Le psaume décline cette petitesse à travers de mots qualifiant des états : opprimés, affamés, enchaînés, aveugles, accablés, justes, étranger, orphelin…
La seconde lecture, tirée de la 1° lettre aux Corinthiens, coïncide pour une fois, et manifeste à nouveau de façon tranchée le choix de Dieu pour ce qui est fou, faible, modeste, méprisé, inexistant… « voilà ce que Dieu a choisi, pour réduire à rien ce qui est ».
Prenons le temps, cette semaine, de vérifier comment nous cultivons laborieusement (car elle a un coût) la « vie heureuse » selon l’Évangile. Au niveau des racines (le sel), la pauvreté de cœur, l’intériorité. Au niveau des fruits de lumière, vécus dans le combat spirituel et la persécution (deux faces d’une même réalité).

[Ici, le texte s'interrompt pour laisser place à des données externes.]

(* ===== verification/RpcServe.v ===== *)
(** * RPC: what it takes for a method to come back

    A method settles when it ends, whatever the other goroutines do between its
    accesses to the shared part, and what it leaves is sound.  [Keep] is what
    is kept throughout: soundness, and, on a node that is left alone, that the
    chain is only read. *)
From stdpp Require Import base numbers list gmap.
From Stdlib Require Import ZArith Lia Strings.Byte.
From Stdlib Require Strings.String.
Import Strings.String.StringSyntax.
From S2P Require Import Prelude Common Rlp Types EthTx VmBase Precompiles Vm VmProofs State StateProofs StateInv Transition BlockProofs.
From S2P Require Import Genesis Json JsonCodec Store Schema JsonWide SchemaProofs Wire Mempool MempoolProofs Blockchain ChainInv ChainMove.
From S2P Require Import ChainStep ChainProofs ChainInsert ChainOpen ChainProps ChainExtend Scorer P2p P2pProofs Rpc RpcApi.
#[local] Open Scope Z_scope.
#[local] Open Scope list_scope.
#[local] Open Scope act_scope.

(** * RPC: the wire, and what it takes for a method to come back

    The codecs read what they wrote.  The client reads what the server
    answered.  [settles] is what the server needs of a method: it ends, and the
    node it leaves is sound. *)

(** ** Codecs *)

Lemma setString16_bigText16 z : setString16 (bigText16 (Some z)) = Some z.
Proof.
  cbn [bigText16]. destruct (Z.ltb_spec z 0) as [Hn|Hn]; [|by apply setString16_text16].
  unfold setString16, signed. cbn [expect]. rewrite Byte.byte_dec_lb by done.
  pose proof (setString16_text16 (- z) ltac:(lia)) as E. unfold setString16, signed in E. unfold text16 in *.
  destruct (to_hex_uint_cons (Z.to_N (- z))) as (b & r & Eb & Hp & Hm). rewrite Eb in *. cbn [expect] in E.
  destruct (Byte.eqb b x2d) eqn:E1; [by apply Byte.byte_dec_bl in E1|].
  destruct (Byte.eqb b x2b) eqn:E2; [by apply Byte.byte_dec_bl in E2|]. cbn [default from_option id] in E. rewrite E. cbn. f_equal. lia.
Qed.

Lemma bigText16_cons z : exists b r, bigText16 (Some z) = b :: r.
Proof.
  cbn [bigText16]. destruct (z <? 0); [eauto|]. unfold text16. destruct (to_hex_uint_cons (Z.to_N z)) as (b & r & -> & _). eauto.
Qed.

Lemma quantityC_ok : codec_ok quantityC is_Some.
Proof.
  intros q [z ->]. split; [done|]. cbn [dec quantityC enc zero Quantity_MarshalJSON]. unfold Quantity_UnmarshalJSON.
  cbn [dec stringC]. change (trim0x (str "0x" ++ ?t)) with t. pose proof (setString16_bigText16 z) as E.
  destruct (bigText16_cons z) as (b & r & Eb). rewrite Eb in *. by rewrite E.
Qed.

Lemma dataC_ok : codec_ok dataC (fun _ => True).
Proof.
  intros d _. split; [done|]. cbn [dec dataC enc zero]. unfold Data_UnmarshalJSON, Data_MarshalJSON. cbn [dec stringC].
  change (trim0x (str "0x" ++ ?t)) with t. by rewrite hex_roundtrip.
Qed.

#[export] Hint Resolve quantityC_ok dataC_ok : json.

(** The quantities of a transaction on the wire are all there. *)
Record args_full (a : TxArgs) : Prop := {
  af_chain : is_Some (ta_ChainID a);
  af_nonce : is_Some (ta_Nonce a);
  af_value : is_Some (ta_Value a);
  af_limit : is_Some (ta_GasLimit a);
  af_price : is_Some (ta_GasPrice a);
}.
(* ===== verification/RpcTable.v ===== *)
(** * RPC: the server answers

    Every method of the table settles, so the server answers every request
    within the limits, one response for each call, under its id. *)
From stdpp Require Import base numbers list gmap.
From Stdlib Require Import ZArith Lia Strings.Byte.
From Stdlib Require Strings.String.
Import Strings.String.StringSyntax.
From S2P Require Import Prelude Common Types VmBase Precompiles Vm State Transition Json JsonCodec JsonWide Store Schema SchemaProofs Wire Mempool.
From S2P Require Import Genesis Blockchain ChainInv ChainOpen ChainProps Scorer P2p P2pProofs TxGossip Pool PoolHttp.
From S2P Require Import Rpc RpcApi Net RpcGate Faucet NodeHttp RpcServe.
#[local] Open Scope Z_scope.
#[local] Open Scope list_scope.
#[local] Open Scope act_scope.

(** ** What a body asks for *)

(** The calls of a body and whether they are a batch; [None]: it is refused. *)
Definition asks (data : list byte) : option (bool * list request) :=
  if maxBodyBytes <? len data then None
  else if Byte.eqb (firstNonSpace data) x5b then
    match decodeJSON (listC requestC) data with
    | Ok reqs => if maxBatchLength <? len reqs then None else Some (true, reqs)
    | _ => None
    end
  else match decodeJSON requestC data with Ok req => Some (false, [req]) | _ => None end.

Definition calls (data : list byte) : list request := match asks data with Some (_, reqs) => reqs | None => [] end.

(** The calls that end: no scan of logs up to the last uint64, no estimate for a negative value. *)
Definition tameRequest (errorText : error -> list byte) (r : request) : bool :=
  if bool_decide (rq_Method r = str "eth_getLogs") then
    match decode1 errorText logFilterC (rq_Params r) with Ok f => tameFilter f | _ => true end
  else if bool_decide (rq_Method r = str "eth_estimateGas") then
    match decode1 errorText callObjectC (rq_Params r) with Ok o => tameObject o | _ => true end
  else true.

(** The calls that hand a transaction to the pool. *)
Definition submits (r : request) : bool := bool_decide (rq_Method r ∈ [str "chain_sendTransaction"; str "eth_sendRawTransaction"]).

(** A response to a call: under the call's id. *)
Definition responseTo (req : request) (out : json) : Prop :=
  exists res, out = response_MarshalJSON res /\ rs_ID res = default JNull (rq_ID req).

(** What is written for a body. *)
Definition answered (data : list byte) (rep : reply) : Prop :=
  match asks data with
  | None => exists code msg, code ∈ [CodeInvalidRequest; CodeParseError] /\ rep = writeJSON (response_MarshalJSON (rpcFailure code msg JNull))
  | Some (batch, reqs) => exists outs, Forall2 responseTo reqs outs
      /\ (if batch then rep = writeJSON (JArr outs) else exists out, outs = [out] /\ rep = writeJSON out)
  end.

(** ** The server *)

Section Answers.
Context {D S : Type} (errorText : error -> list byte) (Keep : Shared D -> Prop).

(** The action returns. *)
Definition answers {A} (c : act D S A) (Post : A -> Prop) : Prop := forall n, Keep (shared n) ->
  exists n' a, c n = (n', Returns a) /\ Keep (shared n') /\ Post a.

Lemma answers_ret {A} (a : A) (Post : A -> Prop) : Post a -> answers (act_ret a) Post.
Proof. intros Ha n Hk. by exists n, a. Qed.

Lemma answers_bind {A B} (c : act D S A) (k : A -> act D S B) Mid Post :
  answers c Mid -> (forall a, Mid a -> answers (k a) Post) -> answers (act_bind c k) Post.
Proof. intros Hc Hk n Hn. destruct (Hc n Hn) as (n1 & a & E & Hk1 & Ha). unfold act_bind. rewrite E. by apply Hk. Qed.

(** Behind the firewall a method that settles always has an outcome. *)
Lemma invoke_answers (h : Handler D S) params : settles Keep (h params) (fun _ => True) -> answers (attempt (invoke h params)) (fun _ => True).
Proof.
  intros Hh n Hk. destruct (Hh n Hk) as (n' & r & E & Hk' & Hr). unfold attempt, invoke. rewrite E. destruct r as [a|e| |]; [..|done]; by eexists _, _.
Qed.

Context (srv : Server D S) (Ok_ : request -> Prop).
Context (Htable : forall req h, Ok_ req -> srv !! rq_Method req = Some h -> settles Keep (h (rq_Params req)) (fun _ => True)).

Lemma dispatch_answers req : Ok_ req -> answers (dispatch errorText srv req) (fun res => rs_ID res = default JNull (rq_ID req)).
Proof.
  intros Hr. unfold dispatch. destruct (negb _); [by apply answers_ret|]. destruct (srv !! rq_Method req) as [h|] eqn:E; [|by apply answers_ret].
  eapply answers_bind; [by apply invoke_answers, Htable|]. intros [e|res] _; by apply answers_ret.
Qed.

Lemma dispatchBatch_answers reqs total : Forall Ok_ reqs -> answers (dispatchBatch errorText srv reqs total) (Forall2 responseTo reqs).
Proof.
  intros Hr. revert total. induction Hr as [|req reqs Hreq _ IH]; intros total; cbn [dispatchBatch]; [by apply answers_ret|].
  apply (answers_bind _ _ (fun res => rs_ID res = default JNull (rq_ID req))).
  - destruct (_ <=? _); [by apply answers_ret|by apply dispatch_answers].
  - intros res Hres. eapply answers_bind; [apply IH|]. intros outs Ho. apply answers_ret. constructor; [by exists res|done].
Qed.

Lemma ServeHTTP_answers data : Forall Ok_ (calls data) -> answers (Server_ServeHTTP errorText srv POST data) (answered data).
Proof.
  unfold calls, answered, Server_ServeHTTP, asks. rewrite bool_decide_eq_true_2 by done. cbn [negb]. intros Hall.
  destruct (maxBodyBytes <? len data).
  { apply answers_ret. eexists _, _. split; [|done]. apply list_elem_of_In. by left. }
  assert (forall msg, answers (A := reply) (act_ret (writeJSON (response_MarshalJSON (rpcFailure CodeParseError msg JNull))))
    (fun rep => exists code msg, code ∈ [CodeInvalidRequest; CodeParseError] /\ rep = writeJSON (response_MarshalJSON (rpcFailure code msg JNull)))) as Hparse.
  { intros msg. apply answers_ret. eexists _, _. split; [|done]. apply list_elem_of_In. right. by left. }
  destruct (Byte.eqb (firstNonSpace data) x5b).
  - destruct (decodeJSON (listC requestC) data) as [reqs| |]; [|apply Hparse..]. destruct (maxBatchLength <? len reqs).
    { apply answers_ret. eexists _, _. split; [|done]. apply list_elem_of_In. by left. }
    eapply answers_bind; [by apply dispatchBatch_answers|]. intros outs Ho. apply answers_ret. by exists outs.
  - destruct (decodeJSON requestC data) as [req| |]; [|apply Hparse..]. apply Forall_cons in Hall as [Hreq _].
    eapply answers_bind; [by apply dispatch_answers|]. intros res Hres. apply answers_ret. exists [response_MarshalJSON res].
    split; [constructor; [by exists res|done]|by eexists].
Qed.

End Answers.

(** The parameters of the calls of a body are within its size. *)
Lemma calls_fit data : Forall (fun r => fits (rq_Params r)) (calls data).
Proof.
  unfold calls, asks. destruct (Z.ltb_spec maxBodyBytes (len data)) as [|Hl]; [by apply Forall_nil|].
  assert (length data <= Z.to_nat maxBodyBytes)%nat as HN by (unfold len in Hl; lia).
  assert (forall r, bounded (length data) (rq_Params r) -> fits (rq_Params r)) as Hup.
  { intros r Hb j Ej. eapply jbound_mono; [exact HN|]. by apply Hb. }
  destruct (Byte.eqb (firstNonSpace data) x5b).
  - destruct (decodeJSON (listC requestC) data) as [reqs| |] eqn:E; [|by apply Forall_nil..]. destruct (_ <? _); [by apply Forall_nil|].
    apply (decodeJSON_wide _ _ _ _ (listC_wide _ _ _ (requestC_wide _))) in E. eapply Forall_impl; [exact E|]. intros r. apply Hup.
  - destruct (decodeJSON requestC data) as [req| |] eqn:E; [|by apply Forall_nil..].
    apply (decodeJSON_wide _ _ _ _ (requestC_wide _)) in E. constructor; [by apply Hup|done].
Qed.

(** ** The table *)

Section Table.
Context `{Crypto} `{Bn256} {D : Type} `{KVLaws D} (net : network) (Hn : wf_network net) (env : Env D) (errorText : error -> list byte).
Context (fuel : nat) (Hfuel : maxLogRange <= Z.of_nat fuel).
Context (coinbase : Address) (networked : bool) (peerCount : option (nat -> Z)) (hashCount : nat -> Z) (cfg : Config).
Context (Keep : Shared D -> Prop) (HK : keeps net env Keep).

Abbreviation srv := (rpcServer env errorText fuel coinbase networked peerCount hashCount cfg).

Lemma broadcaster_settles send (tx : Transaction) : broadcaster env networked = Some send -> settles (S := Port) Keep (send tx) (fun _ => True).
Proof.
  unfold broadcaster. destruct networked; [|done]. intros [= <-] n Hk. unfold zoom, Broadcast, ask. cbn [own shared tick events].
  eexists _, _. split; [done|]. split; [done|]. by destruct (publish env (tick n) _).
Qed.

Lemma miningStats_settles params : settles (S := Port) Keep (chain_miningStats env coinbase peerCount hashCount cfg params) (fun _ => True).
Proof.
  apply settles_bind_any; [destruct peerCount; [by apply settles_ask|by apply settles_ret]|]. intros peers.
  do 2 (apply (settles_bind_look net env Keep HK); intros ? ? _ _).
  intros n Hk. unfold get_own, ask, act_ret, act_bind. cbn [own shared tick events]. by eexists _, _.
Qed.

(** A call that is safe to make: it fits, it is tame, and it hands over a transaction only where one may enter the pool. *)
Definition callable (req : request) : Prop :=
  fits (rq_Params req) /\ tameRequest errorText req = true /\ (submits req = true -> admits Keep).

Lemma table_settles req h : callable req -> srv !! rq_Method req = Some h -> settles Keep (h (rq_Params req)) (fun _ => True).
Proof.
  intros (Hfit & Htame & Hsub) E. pose proof broadcaster_settles as Hhook.
  assert (forall f, rq_Method req = str "eth_getLogs" -> decode1 errorText logFilterC (rq_Params req) = Ok f -> tameFilter f = true) as Hf.
  { intros f Em Ef. unfold tameRequest in Htame. rewrite Em, Ef in Htame. done. }
  assert (forall o, rq_Method req = str "eth_estimateGas" -> decode1 errorText callObjectC (rq_Params req) = Ok o -> tameObject o = true) as Ho.
  { intros o Em Eo. unfold tameRequest in Htame. rewrite Em, Eo in Htame. done. }
  assert (rq_Method req = str "chain_sendTransaction" \/ rq_Method req = str "eth_sendRawTransaction" -> admits Keep) as Ha.
  { intros Em. apply Hsub. unfold submits. apply bool_decide_eq_true_2. destruct Em as [-> | ->]; [by left|by right; left]. }
  unfold rpcServer, API_Register, registerEth, Register, NewServer, Rpc.Server in E. cbn [fold_left fst snd] in E.
  repeat (apply lookup_insert_Some in E as [[Em <-]|[_ E]]; [symmetry in Em|]); [..|by rewrite lookup_empty in E].
  all: first
    [ by eapply ChainID_settles | by eapply BlockNumber_settles | by eapply GetBalance_settles | by eapply GetNonce_settles
    | by eapply GetBlockByNumber_settles | by eapply GetBlockByHash_settles | by eapply SendTransaction_settles; eauto
    | by eapply GetTransactionByHash_settles | by eapply GetTransactionReceipt_settles | by eapply Call_settles
    | by eapply TxPoolStatus_settles | by eapply NetVersion_settles | by apply settles_ret | by eapply GetCode_settles
    | by eapply GetStorageAt_settles | by eapply EthCall_settles | by eapply EthEstimateGas_settles; eauto
    | by eapply EthGetBlockByNumber_settles | by eapply EthGetBlockByHash_settles | by eapply EthSendRawTransaction_settles; eauto
    | by eapply EthGetTransactionByHash_settles | by eapply EthGetTransactionReceipt_settles | by eapply EthGetLogs_settles; eauto
    | apply miningStats_settles ].
Qed.

Lemma rpcServer_answers data :
  Forall (fun r => tameRequest errorText r = true) (calls data) -> (existsb submits (calls data) = true -> admits Keep) ->
  answers Keep (Server_ServeHTTP errorText srv POST data) (answered data).
Proof.
  intros Ht Hs. apply (ServeHTTP_answers errorText Keep srv callable table_settles). pose proof (calls_fit data) as Hf.
  rewrite Forall_forall in *. intros r Hr. split_and!; [by apply Hf|by apply Ht|]. intros E. apply Hs, existsb_exists. exists r. split; [by apply list_elem_of_In|done].
Qed.

End Table.
(** ** Receipts *)

(** What is sent for the receipt of the [i]th transaction of a block, of receipts [rs]. *)
Record receiptOf (b : Block) (i : nat) (tx : Transaction) (from : Address) (rs : list Receipt) (r : Receipt) (m : goMap) : Prop := {
  ro_hash : m !! str "transactionHash" = Some (enc hashC (tx_Hash tx));
  ro_block : m !! str "blockHash" = Some (enc hashC (Block_Hash b));
  ro_number : m !! str "blockNumber" = Some (enc quantityC (QU (Block_Height b)));
  ro_index : m !! str "transactionIndex" = Some (enc quantityC (QU (Z.of_nat i)));
  ro_from : m !! str "from" = Some (enc addressC from);
  ro_to : m !! str "to" = Some (enc (ptrC addressC) (tx_To tx));
  ro_status : m !! str "status" = Some (enc quantityC (QU (Status r)));
  ro_gas : m !! str "gasUsed" = Some (enc quantityC (QU (r_GasUsed r)));
  ro_cumulative : m !! str "cumulativeGasUsed" = Some (enc quantityC (QU (CumulativeGasUsed r)));
  ro_logs : m !! str "logs" = Some (JArr (map (rendered b) (filter (fun e => en_tx e = i) (entries rs))));
  ro_contract : m !! str "contractAddress"
    = Some (enc (ptrC addressC) (match tx_To tx with Some _ => None | None => Some (createAddress from (tx_Nonce tx)) end));
}.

(1) Dans le texte araméen du N.T., le mot employé (« laouilé ») fait penser à ceux qui ont quitté le monde, parce que le monde n’est pas la source de leur joie. Un moine, c’est un « laouila », c’est quelqu’un qui ne trouve aucune chose en ce monde pour réjouir son cœur. Cette nuance est importante, parce que l’araméen est la langue de Jésus. On pourrait traduire : « heureux ceux qui n’ont pas leur consolation en ce monde, car ils seront consolés ». Cette seconde racine spirituelle de la sainteté, c’est la liberté intérieure que procure le renoncement à la recherche de l’avoir (pauvreté), et à la convoitise qui en résulte.